------ MATERIAL TO PROCESS

(* ===== verification/WordLock.v ===== *)
(** * WordLock: the lock of one word

    Models [anti_rt_word_lock] and [anti_rt_word_unlock] of
    src/rt/platform_posix.c for Linux, the mutex under every lock of the runtime.
    A thread is at a [pc] between two accesses of the word, [own_step] is its next
    access, and [step] interleaves the threads. The kernel's part is the documented
    futex(2): a wait compares and sleeps in one action, a wake ends one sleep, and
    a signal may end one too. Proved: exclusion, as a simulation of a lock with one
    owner, no lost wake, and that every run of finitely many calls ends with each
    of them done. Accesses of the word are in one order, as its atomic operations
    are on one object. *)

From S2P Require Import Prelude.

(** ** The words and the threads *)

Inductive pc :=
| Idle
| Lock_swap        (** before the compare-and-swap *)
| Lock_exchange    (** before an exchange, the first one or that of the loop *)
| Lock_wait        (** before the call of FUTEX_WAIT *)
| Lock_sleep       (** asleep in it *)
| Held
| Unlock_exchange
| Unlock_wake.     (** before the call of FUTEX_WAKE *)

#[export] Instance pc_eq_dec : EqDecision pc.
Proof. solve_decision. Defined.

(** The test of the loop, on the word an access found. *)
Definition while_taken (c : Z) : pc := if c =? 0 then Held else Lock_wait.

(** The access of the word that a thread at [p] makes next: the word after it and
    where the thread goes. *)
Definition own_step (w : Z) (p : pc) : option (Z * pc) :=
  match p with
  | Lock_swap =>
      if w =? 0 then Some (1, Held)
      else Some (w, if negb (w =? 2) then Lock_exchange else while_taken w)
  | Lock_exchange => Some (2, while_taken w)
  | Lock_wait => Some (w, if w =? 2 then Lock_sleep else Lock_exchange)
  | Unlock_exchange => Some (0, if w =? 2 then Unlock_wake else Idle)
  | _ => None
  end.

(** A thread has [calls] more pairs of lock and unlock to make. *)
Record thread := Thread { t_pc : pc; t_calls : nat }.

(** [signals] bounds how many sleeps end without a wake. *)
Record state := State { word : Z; threads : list thread; signals : nat }.

Definition set_thread (i : nat) (t : thread) (s : state) : state :=
  State (word s) (<[i := t]> (threads s)) (signals s).

Inductive step : state -> state -> Prop :=
| step_call s i n :
    threads s !! i = Some (Thread Idle (S n)) -> step s (set_thread i (Thread Lock_swap n) s)
| step_leave s i n :
    threads s !! i = Some (Thread Held n) -> step s (set_thread i (Thread Unlock_exchange n) s)
| step_own s i p n w p' :
    threads s !! i = Some (Thread p n) -> own_step (word s) p = Some (w, p') ->
    step s (State w (<[i := Thread p' n]> (threads s)) (signals s))
| step_wake s i n j m :
    threads s !! i = Some (Thread Unlock_wake n) -> threads s !! j = Some (Thread Lock_sleep m) ->
    step s (set_thread j (Thread Lock_exchange m) (set_thread i (Thread Idle n) s))
| step_wake_none s i n :
    threads s !! i = Some (Thread Unlock_wake n) ->
    (forall j m, threads s !! j <> Some (Thread Lock_sleep m)) ->
    step s (set_thread i (Thread Idle n) s)
| step_signal s j m k :
    threads s !! j = Some (Thread Lock_sleep m) -> signals s = S k ->
    step s (State (word s) (<[j := Thread Lock_exchange m]> (threads s)) k).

------------

- _DIRECTIONS_: Word for word, restate the lines above from the line containing "Record thread := Thread" through the line containing "Inductive step : state", with both included and nothing else.

- _EXPECTED ANSWER_:
Record thread := Thread { t_pc : pc; t_calls : nat }.

(** [signals] bounds how many sleeps end without a wake. *)
Record state := State { word : Z; threads : list thread; signals : nat }.

Definition set_thread (i : nat) (t : thread) (s : state) : state :=
  State (word s) (<[i := t]> (threads s)) (signals s).

Inductive step : state -> state -> Prop :=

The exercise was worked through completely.